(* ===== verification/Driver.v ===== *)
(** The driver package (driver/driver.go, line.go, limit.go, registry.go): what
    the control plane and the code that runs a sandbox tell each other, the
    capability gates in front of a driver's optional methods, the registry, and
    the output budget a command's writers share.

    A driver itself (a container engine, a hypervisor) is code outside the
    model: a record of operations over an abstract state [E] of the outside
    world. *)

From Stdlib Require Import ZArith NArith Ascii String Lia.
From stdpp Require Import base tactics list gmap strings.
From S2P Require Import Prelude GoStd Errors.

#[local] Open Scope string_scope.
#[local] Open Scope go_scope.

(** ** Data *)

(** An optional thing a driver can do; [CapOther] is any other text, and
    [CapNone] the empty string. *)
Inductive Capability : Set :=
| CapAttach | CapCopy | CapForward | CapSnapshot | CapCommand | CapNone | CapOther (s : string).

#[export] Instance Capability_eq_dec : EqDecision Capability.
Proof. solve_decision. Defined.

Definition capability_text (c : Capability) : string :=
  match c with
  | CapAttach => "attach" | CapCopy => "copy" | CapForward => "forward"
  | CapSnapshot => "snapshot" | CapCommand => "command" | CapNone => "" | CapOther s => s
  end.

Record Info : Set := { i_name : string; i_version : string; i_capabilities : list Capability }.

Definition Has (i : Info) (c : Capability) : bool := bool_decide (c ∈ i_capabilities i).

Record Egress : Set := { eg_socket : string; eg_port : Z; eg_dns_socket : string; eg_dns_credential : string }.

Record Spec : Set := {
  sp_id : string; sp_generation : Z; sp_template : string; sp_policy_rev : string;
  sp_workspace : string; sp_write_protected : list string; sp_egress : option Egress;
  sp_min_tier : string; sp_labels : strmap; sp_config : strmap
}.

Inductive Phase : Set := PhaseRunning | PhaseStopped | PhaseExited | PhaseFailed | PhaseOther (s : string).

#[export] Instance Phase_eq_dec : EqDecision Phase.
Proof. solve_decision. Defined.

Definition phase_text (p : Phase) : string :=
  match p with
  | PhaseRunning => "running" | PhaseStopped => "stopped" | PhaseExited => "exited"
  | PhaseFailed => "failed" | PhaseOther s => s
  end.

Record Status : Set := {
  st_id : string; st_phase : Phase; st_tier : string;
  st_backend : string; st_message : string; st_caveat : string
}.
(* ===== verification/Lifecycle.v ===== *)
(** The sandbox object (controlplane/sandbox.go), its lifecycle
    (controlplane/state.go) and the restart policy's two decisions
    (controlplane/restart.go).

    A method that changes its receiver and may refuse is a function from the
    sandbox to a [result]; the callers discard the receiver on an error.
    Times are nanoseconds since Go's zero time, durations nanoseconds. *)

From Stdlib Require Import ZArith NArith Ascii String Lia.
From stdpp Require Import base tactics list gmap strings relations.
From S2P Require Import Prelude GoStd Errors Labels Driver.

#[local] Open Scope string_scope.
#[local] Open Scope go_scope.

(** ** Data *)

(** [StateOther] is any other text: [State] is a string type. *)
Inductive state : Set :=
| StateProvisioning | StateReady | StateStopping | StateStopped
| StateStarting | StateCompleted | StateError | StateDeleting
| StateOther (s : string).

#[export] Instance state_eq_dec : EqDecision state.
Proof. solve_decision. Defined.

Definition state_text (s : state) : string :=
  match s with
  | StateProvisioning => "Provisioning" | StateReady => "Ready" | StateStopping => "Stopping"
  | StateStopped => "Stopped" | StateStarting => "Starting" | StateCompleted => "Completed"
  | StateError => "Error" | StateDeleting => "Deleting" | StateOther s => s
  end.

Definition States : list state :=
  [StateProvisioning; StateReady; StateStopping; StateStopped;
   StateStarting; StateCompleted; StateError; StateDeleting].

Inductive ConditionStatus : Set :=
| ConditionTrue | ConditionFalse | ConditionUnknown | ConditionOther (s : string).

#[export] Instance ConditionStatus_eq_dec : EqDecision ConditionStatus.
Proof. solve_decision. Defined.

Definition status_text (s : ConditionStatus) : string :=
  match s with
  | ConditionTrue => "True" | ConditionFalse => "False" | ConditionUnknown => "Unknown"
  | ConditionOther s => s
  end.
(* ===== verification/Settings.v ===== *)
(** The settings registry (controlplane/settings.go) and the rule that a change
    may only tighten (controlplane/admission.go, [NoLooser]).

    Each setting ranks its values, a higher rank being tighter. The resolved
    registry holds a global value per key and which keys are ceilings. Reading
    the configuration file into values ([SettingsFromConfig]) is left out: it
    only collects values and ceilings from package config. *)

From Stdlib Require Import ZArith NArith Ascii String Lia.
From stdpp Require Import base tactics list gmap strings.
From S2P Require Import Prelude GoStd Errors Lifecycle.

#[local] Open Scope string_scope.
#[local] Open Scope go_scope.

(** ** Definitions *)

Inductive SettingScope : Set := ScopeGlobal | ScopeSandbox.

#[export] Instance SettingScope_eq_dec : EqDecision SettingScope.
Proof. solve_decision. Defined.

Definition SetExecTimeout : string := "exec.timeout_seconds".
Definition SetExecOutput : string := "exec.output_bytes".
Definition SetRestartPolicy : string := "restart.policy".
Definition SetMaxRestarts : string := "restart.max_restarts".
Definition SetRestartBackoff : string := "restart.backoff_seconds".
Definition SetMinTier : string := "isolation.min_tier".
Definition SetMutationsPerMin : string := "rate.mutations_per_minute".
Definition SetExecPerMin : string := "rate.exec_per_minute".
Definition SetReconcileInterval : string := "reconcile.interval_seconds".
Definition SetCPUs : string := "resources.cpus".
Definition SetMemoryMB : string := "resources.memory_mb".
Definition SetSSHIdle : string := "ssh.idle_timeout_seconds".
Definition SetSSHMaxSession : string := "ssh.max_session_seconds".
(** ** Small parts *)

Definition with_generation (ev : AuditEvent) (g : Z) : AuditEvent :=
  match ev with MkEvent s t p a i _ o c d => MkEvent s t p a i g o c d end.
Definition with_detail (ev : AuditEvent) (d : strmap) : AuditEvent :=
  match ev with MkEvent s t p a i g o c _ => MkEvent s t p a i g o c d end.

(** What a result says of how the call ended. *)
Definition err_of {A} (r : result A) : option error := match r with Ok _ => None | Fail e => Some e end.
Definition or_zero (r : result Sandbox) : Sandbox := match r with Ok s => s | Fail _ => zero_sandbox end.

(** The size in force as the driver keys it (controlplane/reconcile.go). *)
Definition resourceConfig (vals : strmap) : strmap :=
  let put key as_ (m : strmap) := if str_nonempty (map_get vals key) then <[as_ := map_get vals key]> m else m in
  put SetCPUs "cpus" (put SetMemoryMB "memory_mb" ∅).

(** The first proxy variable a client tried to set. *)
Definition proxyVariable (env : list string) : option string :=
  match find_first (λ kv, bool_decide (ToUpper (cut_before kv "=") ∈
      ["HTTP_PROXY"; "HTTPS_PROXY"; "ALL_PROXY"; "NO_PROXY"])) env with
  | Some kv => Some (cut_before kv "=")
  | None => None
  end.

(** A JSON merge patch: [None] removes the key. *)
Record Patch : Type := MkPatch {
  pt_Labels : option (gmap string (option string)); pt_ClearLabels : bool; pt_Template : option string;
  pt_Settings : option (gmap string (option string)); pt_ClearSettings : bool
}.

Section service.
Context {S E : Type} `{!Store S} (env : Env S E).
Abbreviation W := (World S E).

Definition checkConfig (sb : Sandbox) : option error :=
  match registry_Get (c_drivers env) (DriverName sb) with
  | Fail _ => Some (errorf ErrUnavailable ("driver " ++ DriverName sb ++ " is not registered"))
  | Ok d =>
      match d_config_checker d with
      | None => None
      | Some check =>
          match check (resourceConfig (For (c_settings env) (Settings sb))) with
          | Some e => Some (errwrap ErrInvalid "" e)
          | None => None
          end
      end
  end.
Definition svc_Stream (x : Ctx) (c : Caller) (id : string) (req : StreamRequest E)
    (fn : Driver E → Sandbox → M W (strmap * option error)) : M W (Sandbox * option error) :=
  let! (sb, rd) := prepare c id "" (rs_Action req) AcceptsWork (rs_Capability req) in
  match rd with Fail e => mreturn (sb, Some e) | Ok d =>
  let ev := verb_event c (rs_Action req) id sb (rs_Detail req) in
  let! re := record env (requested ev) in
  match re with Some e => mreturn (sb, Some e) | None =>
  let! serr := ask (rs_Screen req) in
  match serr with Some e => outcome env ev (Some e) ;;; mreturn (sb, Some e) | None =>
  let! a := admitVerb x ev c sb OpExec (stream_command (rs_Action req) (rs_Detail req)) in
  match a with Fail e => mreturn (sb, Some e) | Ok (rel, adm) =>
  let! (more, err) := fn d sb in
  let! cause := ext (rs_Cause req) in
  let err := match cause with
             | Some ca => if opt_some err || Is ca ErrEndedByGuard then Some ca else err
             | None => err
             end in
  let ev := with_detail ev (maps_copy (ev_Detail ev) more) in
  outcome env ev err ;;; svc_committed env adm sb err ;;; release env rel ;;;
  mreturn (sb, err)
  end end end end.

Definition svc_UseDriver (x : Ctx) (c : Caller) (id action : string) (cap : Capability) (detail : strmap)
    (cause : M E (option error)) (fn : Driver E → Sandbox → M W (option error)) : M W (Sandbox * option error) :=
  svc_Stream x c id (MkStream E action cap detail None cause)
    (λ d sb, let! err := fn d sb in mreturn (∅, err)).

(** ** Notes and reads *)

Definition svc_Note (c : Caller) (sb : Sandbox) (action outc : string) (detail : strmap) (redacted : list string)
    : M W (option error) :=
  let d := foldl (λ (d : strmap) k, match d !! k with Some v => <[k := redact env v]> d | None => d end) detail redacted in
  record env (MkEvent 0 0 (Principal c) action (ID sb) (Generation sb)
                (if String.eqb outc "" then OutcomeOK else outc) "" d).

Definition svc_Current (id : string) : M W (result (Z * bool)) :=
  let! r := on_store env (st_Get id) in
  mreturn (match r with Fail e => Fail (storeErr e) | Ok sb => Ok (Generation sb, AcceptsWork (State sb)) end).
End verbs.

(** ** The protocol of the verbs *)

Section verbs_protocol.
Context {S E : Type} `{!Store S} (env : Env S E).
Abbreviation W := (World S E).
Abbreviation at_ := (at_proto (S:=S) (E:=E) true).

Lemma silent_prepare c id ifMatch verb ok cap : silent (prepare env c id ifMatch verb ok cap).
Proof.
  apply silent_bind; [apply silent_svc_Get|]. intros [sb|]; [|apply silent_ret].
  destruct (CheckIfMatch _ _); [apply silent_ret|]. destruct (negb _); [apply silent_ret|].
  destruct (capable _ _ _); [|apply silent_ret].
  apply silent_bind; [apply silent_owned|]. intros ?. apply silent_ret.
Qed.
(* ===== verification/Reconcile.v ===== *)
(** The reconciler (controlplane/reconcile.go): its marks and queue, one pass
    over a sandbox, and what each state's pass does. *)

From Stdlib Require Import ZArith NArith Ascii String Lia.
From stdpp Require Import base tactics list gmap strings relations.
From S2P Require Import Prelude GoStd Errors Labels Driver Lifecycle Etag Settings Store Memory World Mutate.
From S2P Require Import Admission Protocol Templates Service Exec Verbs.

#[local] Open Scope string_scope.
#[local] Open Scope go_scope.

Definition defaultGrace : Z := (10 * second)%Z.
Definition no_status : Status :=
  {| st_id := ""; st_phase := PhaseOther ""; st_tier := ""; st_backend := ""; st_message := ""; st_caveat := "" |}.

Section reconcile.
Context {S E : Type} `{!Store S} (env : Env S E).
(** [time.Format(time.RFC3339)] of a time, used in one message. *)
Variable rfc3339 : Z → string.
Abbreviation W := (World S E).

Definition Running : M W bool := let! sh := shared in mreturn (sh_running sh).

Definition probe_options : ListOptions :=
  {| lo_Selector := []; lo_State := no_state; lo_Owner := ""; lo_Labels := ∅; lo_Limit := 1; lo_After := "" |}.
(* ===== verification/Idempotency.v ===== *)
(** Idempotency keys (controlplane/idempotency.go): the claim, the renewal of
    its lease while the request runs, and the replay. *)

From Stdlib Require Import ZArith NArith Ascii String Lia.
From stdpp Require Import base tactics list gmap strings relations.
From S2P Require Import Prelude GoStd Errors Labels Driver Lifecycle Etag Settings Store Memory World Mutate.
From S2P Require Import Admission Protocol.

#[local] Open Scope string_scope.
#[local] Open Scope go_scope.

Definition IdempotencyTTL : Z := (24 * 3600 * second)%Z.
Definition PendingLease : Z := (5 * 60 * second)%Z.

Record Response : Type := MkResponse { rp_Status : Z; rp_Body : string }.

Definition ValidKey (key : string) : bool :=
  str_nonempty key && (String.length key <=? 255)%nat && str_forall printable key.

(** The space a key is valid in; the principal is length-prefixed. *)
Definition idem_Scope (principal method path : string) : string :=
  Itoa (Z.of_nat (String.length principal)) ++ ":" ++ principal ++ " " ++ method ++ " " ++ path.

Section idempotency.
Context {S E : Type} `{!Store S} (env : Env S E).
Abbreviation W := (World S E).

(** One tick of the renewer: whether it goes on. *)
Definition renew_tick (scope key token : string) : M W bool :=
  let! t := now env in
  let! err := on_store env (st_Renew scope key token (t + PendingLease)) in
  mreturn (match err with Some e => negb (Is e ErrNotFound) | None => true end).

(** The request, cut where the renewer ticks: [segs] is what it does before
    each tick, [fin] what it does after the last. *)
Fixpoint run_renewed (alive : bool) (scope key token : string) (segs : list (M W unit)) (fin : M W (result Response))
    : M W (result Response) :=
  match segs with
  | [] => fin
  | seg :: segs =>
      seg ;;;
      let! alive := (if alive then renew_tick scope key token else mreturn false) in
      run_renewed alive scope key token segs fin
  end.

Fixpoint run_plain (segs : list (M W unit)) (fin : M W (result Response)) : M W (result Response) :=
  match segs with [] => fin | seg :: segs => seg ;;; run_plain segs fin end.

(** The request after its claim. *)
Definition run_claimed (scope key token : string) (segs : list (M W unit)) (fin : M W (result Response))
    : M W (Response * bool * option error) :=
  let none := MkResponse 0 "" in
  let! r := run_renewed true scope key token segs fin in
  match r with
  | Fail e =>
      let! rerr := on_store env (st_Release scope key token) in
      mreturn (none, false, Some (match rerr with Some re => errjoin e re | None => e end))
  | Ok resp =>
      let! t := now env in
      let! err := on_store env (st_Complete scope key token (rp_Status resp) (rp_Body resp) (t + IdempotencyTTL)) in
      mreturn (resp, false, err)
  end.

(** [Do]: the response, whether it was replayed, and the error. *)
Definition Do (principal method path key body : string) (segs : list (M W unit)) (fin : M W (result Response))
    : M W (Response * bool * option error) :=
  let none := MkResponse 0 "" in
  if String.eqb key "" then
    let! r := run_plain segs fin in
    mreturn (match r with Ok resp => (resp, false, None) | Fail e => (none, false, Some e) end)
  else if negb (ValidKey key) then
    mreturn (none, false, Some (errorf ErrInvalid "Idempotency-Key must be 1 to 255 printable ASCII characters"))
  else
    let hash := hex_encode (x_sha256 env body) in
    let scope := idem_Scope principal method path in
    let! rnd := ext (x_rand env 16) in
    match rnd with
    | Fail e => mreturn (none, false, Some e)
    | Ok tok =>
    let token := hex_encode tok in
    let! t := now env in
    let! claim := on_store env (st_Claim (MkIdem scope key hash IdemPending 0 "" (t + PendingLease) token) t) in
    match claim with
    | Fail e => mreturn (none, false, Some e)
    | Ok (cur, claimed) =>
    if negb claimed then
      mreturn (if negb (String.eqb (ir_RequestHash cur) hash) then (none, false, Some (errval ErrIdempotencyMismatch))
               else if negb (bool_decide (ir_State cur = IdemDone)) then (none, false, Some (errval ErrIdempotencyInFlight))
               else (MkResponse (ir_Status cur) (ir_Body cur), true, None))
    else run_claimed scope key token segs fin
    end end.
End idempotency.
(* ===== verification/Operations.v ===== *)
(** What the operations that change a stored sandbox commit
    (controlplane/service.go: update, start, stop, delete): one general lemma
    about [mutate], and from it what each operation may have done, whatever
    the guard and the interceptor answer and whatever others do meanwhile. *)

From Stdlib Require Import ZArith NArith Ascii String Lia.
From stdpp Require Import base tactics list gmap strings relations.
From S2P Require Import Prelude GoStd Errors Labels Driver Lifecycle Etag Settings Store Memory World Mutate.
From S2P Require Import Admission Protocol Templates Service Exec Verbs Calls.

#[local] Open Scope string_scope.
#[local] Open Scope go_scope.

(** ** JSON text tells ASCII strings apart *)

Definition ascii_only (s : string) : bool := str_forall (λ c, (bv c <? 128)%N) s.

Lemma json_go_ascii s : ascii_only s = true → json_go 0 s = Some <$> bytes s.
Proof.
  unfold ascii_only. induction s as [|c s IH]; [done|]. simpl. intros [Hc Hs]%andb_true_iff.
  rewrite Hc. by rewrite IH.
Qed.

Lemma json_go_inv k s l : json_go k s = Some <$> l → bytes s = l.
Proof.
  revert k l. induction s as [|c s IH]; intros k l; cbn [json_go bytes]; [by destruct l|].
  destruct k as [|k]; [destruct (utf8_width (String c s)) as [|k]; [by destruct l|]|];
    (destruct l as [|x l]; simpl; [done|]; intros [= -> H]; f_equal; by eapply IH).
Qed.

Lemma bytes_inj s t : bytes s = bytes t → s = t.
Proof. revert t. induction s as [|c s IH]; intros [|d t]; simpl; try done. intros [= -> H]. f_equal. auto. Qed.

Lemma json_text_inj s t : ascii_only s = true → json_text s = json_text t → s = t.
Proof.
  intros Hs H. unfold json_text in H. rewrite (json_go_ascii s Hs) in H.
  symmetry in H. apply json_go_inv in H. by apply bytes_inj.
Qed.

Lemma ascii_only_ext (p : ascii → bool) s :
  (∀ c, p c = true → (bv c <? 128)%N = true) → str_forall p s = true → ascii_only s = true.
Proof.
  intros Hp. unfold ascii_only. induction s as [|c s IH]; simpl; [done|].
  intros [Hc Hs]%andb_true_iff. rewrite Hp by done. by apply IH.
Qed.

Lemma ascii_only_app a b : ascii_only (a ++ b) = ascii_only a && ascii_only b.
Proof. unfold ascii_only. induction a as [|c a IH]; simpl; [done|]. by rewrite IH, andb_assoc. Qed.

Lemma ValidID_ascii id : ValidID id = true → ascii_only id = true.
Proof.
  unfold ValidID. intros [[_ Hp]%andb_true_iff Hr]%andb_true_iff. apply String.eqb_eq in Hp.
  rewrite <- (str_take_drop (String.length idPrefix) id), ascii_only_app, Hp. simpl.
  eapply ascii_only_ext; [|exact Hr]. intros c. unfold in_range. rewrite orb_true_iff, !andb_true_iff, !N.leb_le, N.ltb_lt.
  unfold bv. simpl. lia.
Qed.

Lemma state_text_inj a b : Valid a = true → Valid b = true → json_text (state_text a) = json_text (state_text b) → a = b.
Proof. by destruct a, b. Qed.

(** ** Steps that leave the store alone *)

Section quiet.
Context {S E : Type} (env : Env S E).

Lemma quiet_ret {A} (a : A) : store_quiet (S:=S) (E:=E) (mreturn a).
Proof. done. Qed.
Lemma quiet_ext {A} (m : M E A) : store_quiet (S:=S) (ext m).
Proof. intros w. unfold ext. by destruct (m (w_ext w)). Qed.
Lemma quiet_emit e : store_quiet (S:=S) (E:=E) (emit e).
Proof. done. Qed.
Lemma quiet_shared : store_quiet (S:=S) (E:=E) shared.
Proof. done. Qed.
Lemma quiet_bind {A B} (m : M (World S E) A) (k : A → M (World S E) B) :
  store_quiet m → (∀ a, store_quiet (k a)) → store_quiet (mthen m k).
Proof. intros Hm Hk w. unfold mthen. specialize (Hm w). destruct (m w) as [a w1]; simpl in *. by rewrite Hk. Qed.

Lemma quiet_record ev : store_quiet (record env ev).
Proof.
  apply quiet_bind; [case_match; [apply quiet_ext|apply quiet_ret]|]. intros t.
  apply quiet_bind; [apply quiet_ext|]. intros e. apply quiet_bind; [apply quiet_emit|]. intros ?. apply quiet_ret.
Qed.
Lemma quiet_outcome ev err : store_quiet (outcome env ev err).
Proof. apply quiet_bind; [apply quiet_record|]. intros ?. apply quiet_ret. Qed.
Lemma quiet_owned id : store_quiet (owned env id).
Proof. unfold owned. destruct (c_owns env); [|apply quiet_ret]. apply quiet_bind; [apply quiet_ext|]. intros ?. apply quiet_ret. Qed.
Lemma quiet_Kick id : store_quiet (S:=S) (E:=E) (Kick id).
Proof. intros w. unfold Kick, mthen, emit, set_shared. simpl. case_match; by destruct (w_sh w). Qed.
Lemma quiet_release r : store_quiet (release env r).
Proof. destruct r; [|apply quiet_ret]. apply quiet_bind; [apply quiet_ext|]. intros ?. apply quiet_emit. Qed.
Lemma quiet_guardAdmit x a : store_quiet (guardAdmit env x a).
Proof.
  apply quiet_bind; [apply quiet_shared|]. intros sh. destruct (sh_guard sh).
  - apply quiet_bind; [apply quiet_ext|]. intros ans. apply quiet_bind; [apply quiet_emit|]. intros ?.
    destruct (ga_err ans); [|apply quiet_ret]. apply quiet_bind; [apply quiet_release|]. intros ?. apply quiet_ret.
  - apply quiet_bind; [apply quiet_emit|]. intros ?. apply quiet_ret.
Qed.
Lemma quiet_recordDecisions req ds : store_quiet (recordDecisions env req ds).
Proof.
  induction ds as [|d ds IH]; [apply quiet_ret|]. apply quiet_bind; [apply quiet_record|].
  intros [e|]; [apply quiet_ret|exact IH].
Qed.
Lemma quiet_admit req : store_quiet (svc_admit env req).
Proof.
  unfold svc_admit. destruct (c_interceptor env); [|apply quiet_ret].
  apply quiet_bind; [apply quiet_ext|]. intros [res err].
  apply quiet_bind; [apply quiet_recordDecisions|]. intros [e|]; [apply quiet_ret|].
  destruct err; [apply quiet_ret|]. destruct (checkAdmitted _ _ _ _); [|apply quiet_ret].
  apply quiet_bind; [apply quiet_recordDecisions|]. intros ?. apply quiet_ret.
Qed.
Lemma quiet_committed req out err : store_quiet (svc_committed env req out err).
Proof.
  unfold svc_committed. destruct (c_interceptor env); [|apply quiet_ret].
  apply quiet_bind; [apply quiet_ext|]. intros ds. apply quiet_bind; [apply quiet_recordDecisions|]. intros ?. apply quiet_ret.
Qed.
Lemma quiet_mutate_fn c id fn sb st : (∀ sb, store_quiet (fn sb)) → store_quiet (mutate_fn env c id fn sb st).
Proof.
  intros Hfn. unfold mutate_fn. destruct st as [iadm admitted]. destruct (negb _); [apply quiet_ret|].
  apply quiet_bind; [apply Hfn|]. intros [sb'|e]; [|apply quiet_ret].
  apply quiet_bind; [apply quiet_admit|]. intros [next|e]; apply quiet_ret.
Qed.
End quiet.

- - - - -

**PROMPT:**
From the entries, copy out each line containing the word "rerr".

**FINAL ANSWER:**
      let! rerr := on_store env (st_Release scope key token) in
      mreturn (none, false, Some (match rerr with Some re => errjoin e re | None => e end))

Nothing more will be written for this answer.